Currently only British citizens who registered to vote before leaving the UK may apply to become overseas electors.
The changes will mean millions of hitherto disenfranchised expats becoming eligible to vote in UK parliamentary elections.
The government published the policy statement “A democracy that works for everyone: British citizens overseas” in October 2016, asking for views on its plans to introduce votes for life.
Its response to the consultation has been published on GOV.UK ahead of the second reading of the Overseas Electors Bill, tabled by Glyn Davies MP, on February 23.
Chloe Smith, Britain’s Constitution Minister, said:
“Participation in our democracy is a fundamental part of being British, no matter how far you have travelled from the UK.

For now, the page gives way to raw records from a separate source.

Lemma run_surface_open inputs : forall c,
  phase c = SurfaceOpen ->
  Forall (fun input => non_terminal input.2 = true) inputs ->
  phase (run cfg geo inputs c).1 = SurfaceOpen /\
  defaultEmoji (run cfg geo inputs c).1 = defaultEmoji c /\
  sends (run cfg geo inputs c).2 = [] /\
  count_effects is_open (run cfg geo inputs c).2 = 0%nat.
Proof.
  induction inputs as [|[now ev] rest IH]; intros c Hphase Hall.
  - cbn. auto.
  - apply Forall_cons in Hall as [Hev Hrest]. cbn [snd] in Hev.
    destruct (step_surface_open c now ev Hphase Hev) as (Hp & Hd & Hs & Ho).
    destruct (IH _ Hp Hrest) as (Hp' & Hd' & Hs' & Ho').
    rewrite run_cons. cbn [fst snd].
    rewrite sends_app, count_effects_app, Hs, Hs', Ho, Ho', Hd', Hd. auto.
Qed.

(** The turn of the loop on which a held press reaches its deadline. *)
Lemma step_long_press c (deadline now : Z) ev :
  phase c = Pressing deadline -> deadline <= now -> non_terminal ev = true ->
  phase (step cfg geo c (now, ev)).1 = SurfaceOpen /\
  defaultEmoji (step cfg geo c (now, ev)).1 = defaultEmoji c /\
  sends (step cfg geo c (now, ev)).2 = [] /\
  count_effects is_open (step cfg geo c (now, ev)).2 = 1%nat.
Proof.
  intros Hphase Hle Hev. unfold step. cbn [fst snd].
  rewrite (fire_due_late _ _ _ Hphase Hle).
  destruct ev; try discriminate; cbn [handle set_phase phase burst lastAccepted];
    cbn; auto.
  - destruct (burst c) as [b|]; [destruct (active b)|]; cbn; auto.
  - destruct (Throttle.spec_eligible _ _ _); cbn; auto.
  - unfold report_failure. destruct (onSendRoomReactionError cfg); cbn; auto.
Qed.

(** In [Idle] the surface is not shown, and its events find no transition. *)
Lemma step_surface_gone c (now : Z) ev :
  phase c = Idle -> non_terminal ev = false -> step cfg geo c (now, ev) = (c, []).
Proof.
  intros Hphase Hev. unfold step. cbn [fst snd].
  rewrite fire_due_settled by now left.
  destruct ev; try discriminate; cbn [handle]; now rewrite Hphase.
Qed.

(** Surfaces are opened and closed in turn: over one turn of the loop, the
    surfaces opened plus those shown before equal the surfaces closed plus
    those shown after. *)
Lemma step_balance c (input : Z * Event) :
  (count_effects is_open (step cfg geo c input).2 + surfaces geo c
   = count_effects is_closeSurface (step cfg geo c input).2
     + surfaces geo (step cfg geo c input).1)%nat.
Proof.
  rewrite !surfaces_phase. destruct input as [now ev], c as [ph de bu la].
  unfold step, fire_due. cbn [fst snd phase].
  destruct ph as [|deadline|]; [|destruct (deadline <=? now)|];
    destruct ev; cbn; try reflexivity;
    try (destruct bu as [[? ? ? []]|]; reflexivity);
    try (destruct (Throttle.spec_eligible _ _ _); reflexivity);
    try (unfold report_failure; destruct (onSendRoomReactionError cfg); reflexivity).
Qed.

Lemma run_balance inputs : forall c,
  (count_effects is_open (run cfg geo inputs c).2 + surfaces geo c
   = count_effects is_closeSurface (run cfg geo inputs c).2
     + surfaces geo (run cfg geo inputs c).1)%nat.
Proof.
  induction inputs as [|input rest IH]; intros c.
  - reflexivity.
  - rewrite run_cons. cbn [fst snd]. rewrite !count_effects_app.
    pose proof (step_balance c input). pose proof (IH (step cfg geo c input).1). lia.
Qed.

(** A trace that opens no surface shows none at any point, if none was shown
    at its start. *)
Lemma no_open_no_surface inputs c (k : nat) :
  surfaces geo c = 0%nat ->
  count_effects is_open (run cfg geo inputs c).2 = 0%nat ->
  surfaces geo (run cfg geo (take k inputs) c).1 = 0%nat.
Proof.
  intros Hnone Hopens. rewrite <- (take_drop k inputs) in Hopens.
  rewrite run_app in Hopens. cbn [snd] in Hopens.
  rewrite count_effects_app in Hopens.
  pose proof (run_balance (take k inputs) c). lia.
Qed.

(** The plain tap: press, then release before the deadline. *)
Lemma plain_tap_sends c (t0 t1 : Z) :
  phase c = Idle -> t1 < t0 + longPressThreshold cfg ->
  sends (run cfg geo [(t0, PressStart); (t1, PressEnd)] c).2 = [defaultEmoji c].
Proof.
  intros Hidle Hrelease.
  rewrite run_cons, (step_press c t0 Hidle). cbn [fst snd].
  rewrite run_cons,
    (step_tap (set_phase (Pressing (t0 + longPressThreshold cfg)) c)
       (t0 + longPressThreshold cfg) t1 eq_refl Hrelease).
  reflexivity.
Qed.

“It is right that we should remove the 15 year time limit on voting rights of British citizens living overseas and allow those who previously lived in the UK the chance to participate in our democracy,” she said.
“Expats retain strong links with the United Kingdom: they may have a family here and indeed they may plan to return here in the future.”
The announcement follows a commitment to extend voting rights made by the Conservative party in their election manifesto.